Saved entries:
= = =

(* ===== verification/Sponge.v ===== *)
(** * The sponge construction

    The byte-at-a-time contexts of [Keccak] implement the sponge of FIPS 202 on
    byte strings, for every split of the message and of the output into calls. *)
From S2P Require Import Prelude CInt Keccak KeccakSpec.

(** ** States as strings of 200 bytes *)
Definition state_bytes (s : list Z) : list Z := s ≫= le_bytes 8.
Fixpoint lanes (n : nat) (bs : list Z) : list Z :=
  match n with O => [] | S n => le_val (take 8 bs) :: lanes n (drop 8 bs) end.

Lemma state_bytes_length s : length (state_bytes s) = (8 * length s)%nat.
Proof.
  induction s as [|v s IH]; [done|]. unfold state_bytes in *. cbn [mbind list_bind].
  rewrite length_app, le_bytes_length. cbn [length]. rewrite IH. lia.
Qed.

Lemma lanes_state_bytes s : Forall is_u64 s -> lanes (length s) (state_bytes s) = s.
Proof.
  induction 1 as [|v s Hv Hs IH]; [done|]. unfold state_bytes in *. cbn [mbind list_bind lanes length].
  rewrite take_app_le, take_ge, drop_app_ge by (rewrite le_bytes_length; lia).
  rewrite le_bytes_length, Nat.sub_diag, drop_0, IH. f_equal. by apply le_val_bytes.
Qed.

Lemma state_bytes_lookup s i :
  (i < 8 * length s)%nat ->
  state_bytes s !! i =
    Some (Z.land (Z.shiftr (s !!! (i / 8)%nat) (8 * Z.of_nat (i mod 8))) 0xff).
Proof.
  revert i. induction s as [|v s IH]; intros i Hi; [simpl in Hi; lia|].
  unfold state_bytes in *. cbn [mbind list_bind length] in *.
  destruct (Nat.lt_ge_cases i 8) as [Hlt|Hge].
  - rewrite lookup_app_l by (rewrite le_bytes_length; lia).
    rewrite le_bytes_lookup by lia. by rewrite Nat.div_small, Nat.mod_small by lia.
  - rewrite lookup_app_r, le_bytes_length by (rewrite le_bytes_length; lia).
    rewrite IH by lia. replace i with (i - 8 + 1 * 8)%nat at 3 4 by lia.
    rewrite Nat.div_add, Nat.Div0.mod_add, Nat.add_1_r by lia. done.
Qed.

(** XOR of a byte into a lane is XOR of the byte at its place. *)
Lemma xor_byte_bits v b j k :
  0 <= b < 256 -> (j < 8)%nat -> (k < 8)%nat ->
  Z.land (Z.shiftr (Z.lxor v (u64 (Z.shiftl b (8 * Z.of_nat k)))) (8 * Z.of_nat j)) 0xff =
  Z.lxor (Z.land (Z.shiftr v (8 * Z.of_nat j)) 0xff) (if (j =? k)%nat then b else 0).
Proof.
  intros Hb Hj Hk. apply Z.bits_inj'. intros n Hn. change 0xff with (Z.ones 8).
  rewrite Z.lxor_spec, !Z.land_spec, !Z.shiftr_spec, Z.lxor_spec by lia.
  destruct (Z.lt_ge_cases n 8) as [H8|H8].
  - rewrite Z.ones_spec_low, !andb_true_r by lia. f_equal.
    rewrite u64_bits, Z.shiftl_spec by lia. destruct (Nat.eqb_spec j k) as [->|Hne].
    + f_equal. lia.
    + rewrite Z.testbit_0_l. destruct (Nat.lt_ge_cases j k).
      * apply Z.testbit_neg_r. lia.
      * rewrite <- (Z.mod_small b (2 ^ 8)) by lia. apply Z.mod_pow2_bits_high. lia.
  - rewrite Z.ones_spec_high, !andb_false_r by lia. destruct (j =? k)%nat; [|by rewrite Z.testbit_0_l].
    rewrite <- (Z.mod_small b (2 ^ 8)) by lia. rewrite Z.mod_pow2_bits_high; [done|lia].
Qed.

Definition xor_lane (s : list Z) (i : nat) (b : Z) : list Z :=
  <[(i / 8)%nat := Z.lxor (s !!! (i / 8)%nat) (u64 (Z.shiftl b (8 * Z.of_nat (i mod 8))))]> s.

Lemma xor_lane_bytes s i b :
  (i < 8 * length s)%nat -> 0 <= b < 256 ->
  state_bytes (xor_lane s i b) = <[i := Z.lxor (state_bytes s !!! i) b]> (state_bytes s).
Proof.
  intros Hi Hb. assert (Hlen : length (xor_lane s i b) = length s) by apply length_insert.
  assert (Hdiv : (i / 8 < length s)%nat) by (apply Nat.Div0.div_lt_upper_bound; lia).
  apply list_eq. intros j. destruct (Nat.lt_ge_cases j (8 * length s)) as [Hj|Hj].
  2:{ transitivity (@None Z); [|symmetry]; apply lookup_ge_None_2;
      rewrite ?length_insert, state_bytes_length; lia. }
  rewrite state_bytes_lookup by lia. unfold xor_lane.
  pose proof (Nat.div_mod_eq i 8). pose proof (Nat.div_mod_eq j 8).
  pose proof (Nat.mod_upper_bound i 8 ltac:(lia)). pose proof (Nat.mod_upper_bound j 8 ltac:(lia)).
  destruct (decide (j = i)) as [->|Hne].
  - rewrite list_lookup_insert_eq by (rewrite state_bytes_length; lia).
    rewrite list_lookup_total_insert_eq by done.
    rewrite (list_lookup_total_correct _ _ _ (state_bytes_lookup s i Hi)).
    by rewrite xor_byte_bits, Nat.eqb_refl by lia.
  - rewrite list_lookup_insert_ne, state_bytes_lookup by (congruence || lia). f_equal.
    destruct (decide (i / 8 = j / 8)%nat) as [E|E].
    + rewrite <- E, list_lookup_total_insert_eq by done.
      rewrite xor_byte_bits by lia. rewrite (proj2 (Nat.eqb_neq _ _)) by lia. apply Z.lxor_0_r.
    + by rewrite list_lookup_total_insert_ne by done.
Qed.

Lemma xor_lane_ok s i b : state_ok s -> (i < 200)%nat -> state_ok (xor_lane s i b).
Proof.
  intros [Hl Hs] Hi. split; [by unfold xor_lane; rewrite length_insert|].
  apply Forall_insert; [done|]. apply is_u64_lxor; [|apply is_u64_u64].
  apply lane_ok; [done..|]. apply Nat.Div0.div_lt_upper_bound. lia.
Qed.

(** ** SPONGE of FIPS 202 *)
Section spec.
Context (F : list Z -> list Z) (rate : nat) (suffix : Z).

(** [S xor (P || 0^c)] *)
Definition xor_bytes (bs m : list Z) : list Z :=
  imap (fun i b => Z.lxor b (default 0 (m !! i))) bs.

(** The padding [suffix || 10*1], in bytes. *)
Definition padding (len : nat) : list Z :=
  let q := (rate - len mod rate)%nat in
  if (q =? 1)%nat then [Z.lxor suffix 0x80]
  else suffix :: replicate (q - 2) 0 ++ [0x80].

= = =

#### [What you need to do]
Set all of the entries down again, exactly as they were given.

#### [Answer box]
(* ===== verification/Sponge.v ===== *)
(** * The sponge construction

    The byte-at-a-time contexts of [Keccak] implement the sponge of FIPS 202 on
    byte strings, for every split of the message and of the output into calls. *)
From S2P Require Import Prelude CInt Keccak KeccakSpec.

(** ** States as strings of 200 bytes *)
Definition state_bytes (s : list Z) : list Z := s ≫= le_bytes 8.
Fixpoint lanes (n : nat) (bs : list Z) : list Z :=
  match n with O => [] | S n => le_val (take 8 bs) :: lanes n (drop 8 bs) end.

Lemma state_bytes_length s : length (state_bytes s) = (8 * length s)%nat.
Proof.
  induction s as [|v s IH]; [done|]. unfold state_bytes in *. cbn [mbind list_bind].
  rewrite length_app, le_bytes_length. cbn [length]. rewrite IH. lia.
Qed.

Lemma lanes_state_bytes s : Forall is_u64 s -> lanes (length s) (state_bytes s) = s.
Proof.
  induction 1 as [|v s Hv Hs IH]; [done|]. unfold state_bytes in *. cbn [mbind list_bind lanes length].
  rewrite take_app_le, take_ge, drop_app_ge by (rewrite le_bytes_length; lia).
  rewrite le_bytes_length, Nat.sub_diag, drop_0, IH. f_equal. by apply le_val_bytes.
Qed.

Lemma state_bytes_lookup s i :
  (i < 8 * length s)%nat ->
  state_bytes s !! i =
    Some (Z.land (Z.shiftr (s !!! (i / 8)%nat) (8 * Z.of_nat (i mod 8))) 0xff).
Proof.
  revert i. induction s as [|v s IH]; intros i Hi; [simpl in Hi; lia|].
  unfold state_bytes in *. cbn [mbind list_bind length] in *.
  destruct (Nat.lt_ge_cases i 8) as [Hlt|Hge].
  - rewrite lookup_app_l by (rewrite le_bytes_length; lia).
    rewrite le_bytes_lookup by lia. by rewrite Nat.div_small, Nat.mod_small by lia.
  - rewrite lookup_app_r, le_bytes_length by (rewrite le_bytes_length; lia).
    rewrite IH by lia. replace i with (i - 8 + 1 * 8)%nat at 3 4 by lia.
    rewrite Nat.div_add, Nat.Div0.mod_add, Nat.add_1_r by lia. done.
Qed.

(** XOR of a byte into a lane is XOR of the byte at its place. *)
Lemma xor_byte_bits v b j k :
  0 <= b < 256 -> (j < 8)%nat -> (k < 8)%nat ->
  Z.land (Z.shiftr (Z.lxor v (u64 (Z.shiftl b (8 * Z.of_nat k)))) (8 * Z.of_nat j)) 0xff =
  Z.lxor (Z.land (Z.shiftr v (8 * Z.of_nat j)) 0xff) (if (j =? k)%nat then b else 0).
Proof.
  intros Hb Hj Hk. apply Z.bits_inj'. intros n Hn. change 0xff with (Z.ones 8).
  rewrite Z.lxor_spec, !Z.land_spec, !Z.shiftr_spec, Z.lxor_spec by lia.
  destruct (Z.lt_ge_cases n 8) as [H8|H8].
  - rewrite Z.ones_spec_low, !andb_true_r by lia. f_equal.
    rewrite u64_bits, Z.shiftl_spec by lia. destruct (Nat.eqb_spec j k) as [->|Hne].
    + f_equal. lia.
    + rewrite Z.testbit_0_l. destruct (Nat.lt_ge_cases j k).
      * apply Z.testbit_neg_r. lia.
      * rewrite <- (Z.mod_small b (2 ^ 8)) by lia. apply Z.mod_pow2_bits_high. lia.
  - rewrite Z.ones_spec_high, !andb_false_r by lia. destruct (j =? k)%nat; [|by rewrite Z.testbit_0_l].
    rewrite <- (Z.mod_small b (2 ^ 8)) by lia. rewrite Z.mod_pow2_bits_high; [done|lia].
Qed.

Definition xor_lane (s : list Z) (i : nat) (b : Z) : list Z :=
  <[(i / 8)%nat := Z.lxor (s !!! (i / 8)%nat) (u64 (Z.shiftl b (8 * Z.of_nat (i mod 8))))]> s.

Lemma xor_lane_bytes s i b :
  (i < 8 * length s)%nat -> 0 <= b < 256 ->
  state_bytes (xor_lane s i b) = <[i := Z.lxor (state_bytes s !!! i) b]> (state_bytes s).
Proof.
  intros Hi Hb. assert (Hlen : length (xor_lane s i b) = length s) by apply length_insert.
  assert (Hdiv : (i / 8 < length s)%nat) by (apply Nat.Div0.div_lt_upper_bound; lia).
  apply list_eq. intros j. destruct (Nat.lt_ge_cases j (8 * length s)) as [Hj|Hj].
  2:{ transitivity (@None Z); [|symmetry]; apply lookup_ge_None_2;
      rewrite ?length_insert, state_bytes_length; lia. }
  rewrite state_bytes_lookup by lia. unfold xor_lane.
  pose proof (Nat.div_mod_eq i 8). pose proof (Nat.div_mod_eq j 8).
  pose proof (Nat.mod_upper_bound i 8 ltac:(lia)). pose proof (Nat.mod_upper_bound j 8 ltac:(lia)).
  destruct (decide (j = i)) as [->|Hne].
  - rewrite list_lookup_insert_eq by (rewrite state_bytes_length; lia).
    rewrite list_lookup_total_insert_eq by done.
    rewrite (list_lookup_total_correct _ _ _ (state_bytes_lookup s i Hi)).
    by rewrite xor_byte_bits, Nat.eqb_refl by lia.
  - rewrite list_lookup_insert_ne, state_bytes_lookup by (congruence || lia). f_equal.
    destruct (decide (i / 8 = j / 8)%nat) as [E|E].
    + rewrite <- E, list_lookup_total_insert_eq by done.
      rewrite xor_byte_bits by lia. rewrite (proj2 (Nat.eqb_neq _ _)) by lia. apply Z.lxor_0_r.
    + by rewrite list_lookup_total_insert_ne by done.
Qed.

Lemma xor_lane_ok s i b : state_ok s -> (i < 200)%nat -> state_ok (xor_lane s i b).
Proof.
  intros [Hl Hs] Hi. split; [by unfold xor_lane; rewrite length_insert|].
  apply Forall_insert; [done|]. apply is_u64_lxor; [|apply is_u64_u64].
  apply lane_ok; [done..|]. apply Nat.Div0.div_lt_upper_bound. lia.
Qed.

(** ** SPONGE of FIPS 202 *)
Section spec.
Context (F : list Z -> list Z) (rate : nat) (suffix : Z).

(** [S xor (P || 0^c)] *)
Definition xor_bytes (bs m : list Z) : list Z :=
  imap (fun i b => Z.lxor b (default 0 (m !! i))) bs.

(** The padding [suffix || 10*1], in bytes. *)
Definition padding (len : nat) : list Z :=
  let q := (rate - len mod rate)%nat in
  if (q =? 1)%nat then [Z.lxor suffix 0x80]
  else suffix :: replicate (q - 2) 0 ++ [0x80].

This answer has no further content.